------ MATERIAL FOR THE TASK ------
Lemma sink_acceptable_loads `{MapOrder} c : sink_acceptable c → ∃ lookup, Sink.LoadConfig (Some lookup) = Ok c.
Proof.
  intros Hok. pose proof (sink_validate_ok c Hok) as Hv. destruct Hok as [Ht _ _ Hs Hd Hn].
  destruct c as [listen health trust url cert pkey ca shutdown dbs net].
  cbn -[Z.le] in *. rewrite !Forall_cons in Ht.
  repeat match goal with
  | H : trimmed _ ∧ _ |- _ => destruct H as [[? [? ?]] H]
  end. match goal with H : Forall _ [] |- _ => clear H end.
  match goal with
  | H1 : TrimSpace ?r1 = listen, H2 : TrimSpace ?r2 = health, H3 : TrimSpace ?r3 = trust, H4 : TrimSpace ?r4 = url,
    H5 : TrimSpace ?r5 = cert, H6 : TrimSpace ?r6 = pkey, H7 : TrimSpace ?r7 = ca |- _ =>
    exists (variables [
      ("PRAETOR_AUDIT_SINK_LISTEN_ADDRESS", r1); ("PRAETOR_AUDIT_SINK_HEALTH_LISTEN_ADDRESS", r2);
      ("PRAETOR_AUDIT_SINK_TRUST_DOMAIN", r3); ("PRAETOR_AUDIT_SINK_DATABASE_URL_FILE", r4);
      ("PRAETOR_AUDIT_SINK_TLS_CERTIFICATE_FILE", r5); ("PRAETOR_AUDIT_SINK_TLS_PRIVATE_KEY_FILE", r6);
      ("PRAETOR_AUDIT_SINK_CLIENT_CA_FILE", r7);
      ("PRAETOR_AUDIT_SINK_SHUTDOWN_TIMEOUT", duration_text shutdown);
      ("PRAETOR_AUDIT_SINK_MAX_DATABASE_CONNECTIONS", optional_text dbs);
      ("PRAETOR_AUDIT_SINK_MAX_NETWORK_CONNECTIONS", optional_text net)])
  end.
  unfold Sink.LoadConfig, Atoi. cbn [of_option mbind result_bind]. rewrite targets_order.
  cbn [Sink.load_required Sink.target_list].
  do 7 (erewrite required_found; [|reflexivity|eassumption|assumption]; cbn [mbind result_bind Sink.assign Sink.zero_config]).
  repeat (first [ erewrite optional_duration; [|reflexivity|by vm_compute|by vm_compute|eassumption]
                | erewrite optional_uint; [|reflexivity|by vm_compute|by vm_compute|eassumption] ]; cbn [mbind result_bind]).
  rewrite i32_small by lia. cbn [Sink.ListenAddress Sink.HealthListenAddress Sink.TrustDomain Sink.DatabaseURLFile
    Sink.TLSCertificateFile Sink.TLSPrivateKeyFile Sink.ClientCAFile]. by rewrite Hv.
Qed.

(** C40: the sink reads its required variables in the random order of a map
    iteration, and still answers the same in every order; what it can return is
    exactly the configurations within its bounds, whose trust domain its handler
    accepts. *)
Theorem sink_config_exact (MO MO' : MapOrder) :
  (∀ lookup, Sink.LoadConfig (H:=MO) lookup = Sink.LoadConfig (H:=MO') lookup) ∧
  (∀ c, (∃ lookup, Sink.LoadConfig (H:=MO) (Some lookup) = Ok c) ↔ sink_acceptable c) ∧
  (∀ lookup c, Sink.LoadConfig (H:=MO) lookup = Ok c → Sink.NewHandler (Sink.TrustDomain c) = Ok (Sink.TrustDomain c)).
Proof.
  assert (∀ lookup c, Sink.LoadConfig (H:=MO) lookup = Ok c → sink_acceptable c) as Hacc.
  { intros [lookup|] c Hc; [exact (sink_load_acceptable lookup c Hc)|discriminate Hc]. }
  split_and!.
  - intros [lookup|]; [|done]. unfold Sink.LoadConfig. cbn [of_option mbind result_bind]. by rewrite !targets_order.
  - intros c. split; [|apply sink_acceptable_loads]. intros [lookup Hc]. by eapply Hacc.
  - intros lookup c Hc%Hacc. unfold Sink.NewHandler. by rewrite (sink_trust c Hc).
Qed.

Module ConfigExample.
Definition sink_environment : environment := variables [
  ("PRAETOR_AUDIT_SINK_LISTEN_ADDRESS", " 0.0.0.0:9443 "); ("PRAETOR_AUDIT_SINK_HEALTH_LISTEN_ADDRESS", "127.0.0.1:9081");
  ("PRAETOR_AUDIT_SINK_TRUST_DOMAIN", "praetor.example"); ("PRAETOR_AUDIT_SINK_DATABASE_URL_FILE", "/run/db");
  ("PRAETOR_AUDIT_SINK_TLS_CERTIFICATE_FILE", "/run/crt"); ("PRAETOR_AUDIT_SINK_TLS_PRIVATE_KEY_FILE", "/run/key");
  ("PRAETOR_AUDIT_SINK_CLIENT_CA_FILE", "/run/ca"); ("PRAETOR_AUDIT_SINK_SHUTDOWN_TIMEOUT", "1m30s")].
Definition sink_config : Sink.Config := Sink.mkConfig "0.0.0.0:9443" "127.0.0.1:9081" "praetor.example" "/run/db"
  "/run/crt" "/run/key" "/run/ca" (90 * Second) 10 100.

Definition app_environment : environment := variables [
  ("PRAETOR_SECRETS_LISTEN_ADDRESS", ":8443"); ("PRAETOR_SECRETS_HEALTH_LISTEN_ADDRESS", ":8081");
  ("PRAETOR_SECRETS_TRUST_DOMAIN", "praetor.example"); ("PRAETOR_SECRETS_DATABASE_URL_FILE", "/run/db");
  ("PRAETOR_SECRETS_MASTER_KEY_FILE", "/run/master"); ("PRAETOR_SECRETS_AUDIT_KEY_FILE", "/run/audit");
  ("PRAETOR_SECRETS_TLS_CERTIFICATE_FILE", "/run/crt"); ("PRAETOR_SECRETS_TLS_PRIVATE_KEY_FILE", "/run/key");
  ("PRAETOR_SECRETS_CLIENT_CA_FILE", "/run/ca"); ("PRAETOR_SECRETS_AUDIT_SINK_URL", "https://sink");
  ("PRAETOR_SECRETS_AUDIT_SINK_CA_FILE", "/run/sca"); ("PRAETOR_SECRETS_AUDIT_SINK_CERTIFICATE_FILE", "/run/scrt");
  ("PRAETOR_SECRETS_AUDIT_SINK_PRIVATE_KEY_FILE", "/run/skey"); ("PRAETOR_SECRETS_MAX_DATABASE_CONNECTIONS", "+7")].
Definition app_config : App.Config := App.mkConfig ":8443" ":8081" "praetor.example" "/run/db" "/run/master" "/run/audit" ""
  "/run/crt" "/run/key" "/run/ca" "https://sink" "/run/sca" "/run/scrt" "/run/skey" (20 * Second) 7 100 100000 100 Second (5 * Second).
(** A problem of the server reaches the caller with its status and code. *)
Lemma receive_problem {A} (read : reader_of A) zero expected requestID status code :
  valid_utf8 requestID = true → len requestID ≤ 64 → token code = true → 0 ≤ status < 600 → status ≠ expected →
  receive read zero expected (Reply status (Some (response_body requestID (problem status code)))) = Err (Problem status code).
Proof.
  intros Hi Hil Hc Hs Hne. apply token_utf8 in Hc as (Hu & Hcne & Hcl).
  unfold response_body. cbn [payload_value problem rpPayload rpStatus]. unfold receive.
  rewrite (proj2 (Z.ltb_ge _ _)) by (apply problem_small; lia). rewrite (proj2 (Z.eqb_neq _ _)) by done. cbn [negb].
  unfold problem_code, Unmarshal. rewrite parse_document_line.
  - cbn [mbind option_bind problem_value as_struct].
    erewrite (field_member as_string); [| |member_of|reflexivity].
    2: { cbn [fmap list_fmap fst]. distinct_names. }
    by rewrite (proj2 (String.eqb_neq _ _) Hcne), (proj2 (Z.ltb_ge _ _)) by lia.
  - apply printable_members. rewrite !Forall_cons. cbn [fst snd]. split_and!; try done. apply number_printable. lia.
  - vm_compute. discriminate.
Qed.

(** The answers of the service the client reads. *)
Definition presentable (x : response) : Prop :=
  len (response_body "" x) ≤ maxResponseBytes ∧
  match rpPayload x with
  | PMetadata m => storable_metadata m
  | PBinding b => presentable_binding b
  | PResolved c => presentable_resolved c
  | _ => True
  end.

Lemma metadata_ok m : storable_metadata m →
  printable (JObj (metadata_members m)) ∧ height (JObj (metadata_members m)) ≤ max_depth.
Proof.
  intros (Ht & H1 & H2 & H3 & H4). unfold metadata_texts in Ht. apply Forall_app in Ht as [Ht Hf]. rewrite !Forall_cons in Ht.
  split.
  - apply printable_members. unfold metadata_members. rewrite !Forall_cons. cbn [fst snd].
    split_and!; try done; try apply time_text_printable; try (apply number_printable; lia); try (apply text_printable; tauto);
      [by destruct (mState m)|by apply strings_printable].
  - cbn [height metadata_members foldr fst snd json_number json_text]. pose proof (height_strings (mSecretFields m)). unfold max_depth. lia.
Qed.

Lemma binding_ok b reason : presentable_binding b →
  printable (JObj (binding_members b reason)) ∧ height (JObj (binding_members b reason)) ≤ max_depth.
Proof.
  intros (Ht & H1 & H2 & H3 & _). unfold utf8_texts in Ht. rewrite !Forall_cons in Ht. split.
  - apply printable_members. unfold binding_members. apply Forall_app. rewrite !Forall_cons. cbn [fst snd].
    split; [split_and!; try done; try apply time_text_printable; try (apply number_printable; lia); try (apply text_printable; tauto);
      by destruct (bdState b)|]. destruct reason; [done|]. apply Forall_singleton. split; [done|]. apply text_printable. tauto.
  - destruct reason; vm_compute; discriminate.
Qed.

Lemma resolved_ok c : presentable_resolved c →
  printable (resolved_json c) ∧ height (resolved_json c) ≤ max_depth.
Proof.
  intros (Ht & H1 & He & Hf). unfold utf8_texts in Ht. rewrite !Forall_cons in Ht. pose proof (height_files (rcFiles c)) as Hh. split.
  - apply printable_members. unfold resolved_members. rewrite !Forall_app, !Forall_cons. cbn [fst snd].
    split; [split_and!; try done; try apply time_text_printable; apply text_printable; tauto|]. split.
    + case_bool_decide; [done|]. apply Forall_singleton. split; [done|]. by apply map_value_printable.
    + case_bool_decide; [done|]. apply Forall_singleton. split; [done|]. by apply files_printable.
  - unfold resolved_members. destruct (bool_decide (rcEnvironment c = ∅)), (bool_decide (rcFiles c = []));
      cbn [unless app]; change (height (JObj ?l)) with (1 + foldr (λ x h, Z.max (height x.2) h) 0 l); cbn [foldr fst snd];
      rewrite ?height_map; change (height (json_text ?s)) with 0; unfold max_depth; lia.
Qed.

Section Receive.
Variables (requestID : string) (location : option string) (status : Z).

Lemma receive_metadata m :
  presentable (mkResponse status location (PMetadata m)) →
  receive read_metadata_view no_metadata status
    (Reply status (Some (response_body requestID (mkResponse status location (PMetadata m))))) = Ok (view_metadata m).
Proof.
  intros [Hl Hm]. cbn [rpPayload] in Hm. destruct (metadata_ok m Hm) as [Hp Hh]. pose proof Hm as (_ & _ & _ & H1 & H2).
  unfold response_body in *. cbn [payload_value rpPayload] in *. unfold metadata_value in *. rewrite !time_value_printable in * by done.
  cbn [mbind option_bind] in *. apply receive_document; [done|]. by apply view_metadata_read.
Qed.
Definition fixed_headers {A} (op : operation A) : gmap string string :=
  match body_of op with
  | None => <["Accept" := "application/json"]> ∅
  | Some _ => <["Content-Type" := "application/json"]> (<["Accept" := "application/json"]> ∅)
  end.
Definition all_headers {A} (op : operation A) : gmap string string :=
  match header_of op with Some (n, v) => <[n := v]> (fixed_headers op) | None => fixed_headers op end.
Definition sent {A} (client : Client) (op : operation A) : outgoing :=
  mkOutgoing (method_path op).1 (base client +:+ (method_path op).2) (all_headers op)
    (match body_of op with Some v => render v | None => "" end).

(** What the caller may pass: texts that are UTF-8, integers in range, an actor
    the server takes, and one header value without blanks around it. *)
Definition header_ok (v : string) : Prop := v ≠ "" ∧ ValidHeaderFieldValue v = true ∧ header_value v = v.
Definition organization_ok (v : string) : Prop := header_ok v ∧ TrimSpace v = v ∧ len v ≤ 255.
Definition valid_operation {A} (op : operation A) : Prop :=
  match op with
  | OpCreate q a => create_ok q a ∧ validActor (actor_body a) = true ∧ header_ok (crIdempotencyKey q)
  | OpGet organization id => id ≠ "" ∧ organization_ok organization
  | OpReplace q a => replace_ok q a ∧ validActor (actor_body a) = true ∧ riCredentialID q ≠ "" ∧ organization_ok (riOrganizationID q)
  | OpUpdate q a => update_ok q a ∧ validActor (actor_body a) = true ∧ umCredentialID q ≠ "" ∧ organization_ok (umOrganizationID q)
  | OpRetire q a => retire_ok q a ∧ validActor (actor_body a) = true ∧ rtCredentialID q ≠ "" ∧ organization_ok (rtOrganizationID q)
  | OpRegister q => register_ok q ∧ header_ok (rbIdempotencyKey q)
  | OpCancel q => cancel_ok q ∧ cbRunID q ≠ ""
  | OpResolve q => resolve_ok q ∧ rsRunID q ≠ ""
  end ∧ match body_of op with Some v => len (render v) ≤ maxRequestBody | None => True end.
Lemma silent_statement {A} e (f : database → option (A * database)) :
  (∀ d a d', f d = Some (a, d') → dbAudit d' = dbAudit d) → silent (statement o e f).
Proof.
  intros Hf d n a d' n' H. unfold statement in H. destruct (wNet o n); [|done].
  destruct (f d) as [[a1 d1]|] eqn:E; [|done]. apply Hf in E. congruence.
Qed.
Lemma silent_exec (f : database → option database) : (∀ d d', f d = Some d' → dbAudit d' = dbAudit d) → silent (exec o f).
Proof.
  intros Hf. apply silent_statement. intros d a d' H. destruct (f d) as [d1|] eqn:E; [|done]. apply Hf in E.
  cbn [fmap option_fmap option_map] in H. congruence.
Qed.
Lemma silent_insert e (f : database → insertion) : (∀ d d', f d = Inserted d' → dbAudit d' = dbAudit d) → silent (insert_or o e f).
Proof.
  intros Hf d n a d' n' H. unfold insert_or in H. destruct (wNet o n); [|done].
  destruct (f d) as [d1| |] eqn:E; [|done|done]. apply Hf in E. congruence.
Qed.

Lemma emits_silent {A} (t : Tx A) : silent t → emits t (λ _ es, es = []).
Proof. intros Ht d n a d' n' H%Ht. exists []. split; [rewrite H; constructor|done]. Qed.
Lemma emits_after {A B} (t : Tx A) (f : A → Tx B) Q : silent t → (∀ a, emits (f a) Q) → emits (t ≫= f) Q.
Proof. intros Ht Hf d n b d' n' (a & d1 & n1 & H1%Ht & H2)%bind_run. apply Hf in H2. by rewrite <-H1. Qed.
Lemma emits_bind {A B} (t : Tx A) (f : A → Tx B) P Q :
  emits t P → (∀ a es, P a es → emits (f a) (λ b es', Q b (es ++ es'))) → emits (t ≫= f) Q.
Proof.
  intros Ht Hf d n b d' n' (a & d1 & n1 & (es & Hes & HP)%Ht & H)%bind_run.
  destruct (Hf a es HP _ _ _ _ _ H) as (es' & Hes' & HQ). exists (es ++ es'). split; [by eapply spooled_app|done].
Qed.
Lemma emits_ret {A} (a : A) Q : Q a [] → emits (mret a) Q.
Proof. intros HQ d n a' d' n' H. injection H as <- <- _. exists []. split; [constructor|done]. Qed.
Lemma emits_leave {A} e Q : emits (@leave A e) Q.
Proof. intros ??????. done. Qed.
Lemma emits_weaken {A} (t : Tx A) (P Q : A → list Event → Prop) : emits t P → (∀ a es, P a es → Q a es) → emits t Q.
Proof. intros Ht HPQ d n a d' n' (es & Hes & HP)%Ht. eauto. Qed.

Lemma emits_audit e : emits (appendAudit o (Some spool) e) (λ _ es, es = [e]).
Proof.
  intros d n a d' n' H. unfold appendAudit in H. destruct (AppendTx _ _ _ _) as [c|] eqn:E; [|done].
  apply AppendTx_up in E. injection H as <- <- _. exists [e]. split; [|done].
  eapply spooled_cons; [exact E|constructor].
Qed.
(** *** Credentials *)

Lemma create_agrees key org k digest m r d b :
  mirrors d b → splitIdempotencyID key = Some (org, k) → storable_metadata m → storable_record r →
  canonical (mID m) → kept (mCreatedAt m) → kept (mUpdatedAt m) →
  agrees unavailable eq (Postgres.Create o spool ctx key digest m r d) d (MemoryBackend.Create key digest m r b).
Proof.
  intros Hm Hkey Hsm Hsr Hid Hc Hu. unfold Postgres.Create. rewrite Hkey. unfold encodeStorage.
  destruct (marshal_metadata m) as [s|] eqn:Hs; cbn [mbind option_bind]; [|by apply agrees_down].
  pose proof (mir_idempotency _ _ Hm _ _ _ Hkey) as Hi. apply agrees_tx; [done|].
  tx_step; tx_step; tx_step; tx_step. match goal with H : _ = Some _ |- _ => apply bind_Some in H as (? & _ & [= <-]) end.
  unfold MemoryBackend.Create. destruct Hi as [row y [Hd Hx]|].
  - rewrite Hd. tx_steps.
    + destruct (negb _); [done|congruence].
    + match goal with H : negb _ = false |- _ => rewrite H end. left. rewrite Hx in *. congruence.
    + match goal with H : negb _ = false |- _ => rewrite H end. rewrite Hx in *. by simplify_eq.
  - tx_steps.
    match goal with H : insert_credential _ _ = _ |- _ => apply insert_credential_Some in H as [Hn ->]; [|done..] end.
    match goal with H : insert_version _ _ _ _ _ _ = _ |- _ => apply insert_version_Some in H as (row & He & Hk & _ & ->); [|done] end.
    match goal with H : insert_idempotency _ _ _ _ _ _ _ = _ |- _ => apply insert_idempotency_Some in H as (irow & Hr & Hdg & ->) end.
    split; [done|]. eapply mirrors_audit; [|done]. refine (mirrors_create m row r key org k irow digest d b Hm Hn _ Hkey _ Hsm).
    + split; [|done]. by apply jsonb_envelope.
    + split; [done|]. by eapply jsonb_metadata.
Qed.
------
YOUR OBJECTIVE. Look above for the line holding "Definition app_config : App.Config" and the line holding "m => storable_metadata m", then output exactly those two lines and every line between them, nothing more.

TASK SOLUTION.
Definition app_config : App.Config := App.mkConfig ":8443" ":8081" "praetor.example" "/run/db" "/run/master" "/run/audit" ""
  "/run/crt" "/run/key" "/run/ca" "https://sink" "/run/sca" "/run/scrt" "/run/skey" (20 * Second) 7 100 100000 100 Second (5 * Second).
(** A problem of the server reaches the caller with its status and code. *)
Lemma receive_problem {A} (read : reader_of A) zero expected requestID status code :
  valid_utf8 requestID = true → len requestID ≤ 64 → token code = true → 0 ≤ status < 600 → status ≠ expected →
  receive read zero expected (Reply status (Some (response_body requestID (problem status code)))) = Err (Problem status code).
Proof.
  intros Hi Hil Hc Hs Hne. apply token_utf8 in Hc as (Hu & Hcne & Hcl).
  unfold response_body. cbn [payload_value problem rpPayload rpStatus]. unfold receive.
  rewrite (proj2 (Z.ltb_ge _ _)) by (apply problem_small; lia). rewrite (proj2 (Z.eqb_neq _ _)) by done. cbn [negb].
  unfold problem_code, Unmarshal. rewrite parse_document_line.
  - cbn [mbind option_bind problem_value as_struct].
    erewrite (field_member as_string); [| |member_of|reflexivity].
    2: { cbn [fmap list_fmap fst]. distinct_names. }
    by rewrite (proj2 (String.eqb_neq _ _) Hcne), (proj2 (Z.ltb_ge _ _)) by lia.
  - apply printable_members. rewrite !Forall_cons. cbn [fst snd]. split_and!; try done. apply number_printable. lia.
  - vm_compute. discriminate.
Qed.

(** The answers of the service the client reads. *)
Definition presentable (x : response) : Prop :=
  len (response_body "" x) ≤ maxResponseBytes ∧
  match rpPayload x with
  | PMetadata m => storable_metadata m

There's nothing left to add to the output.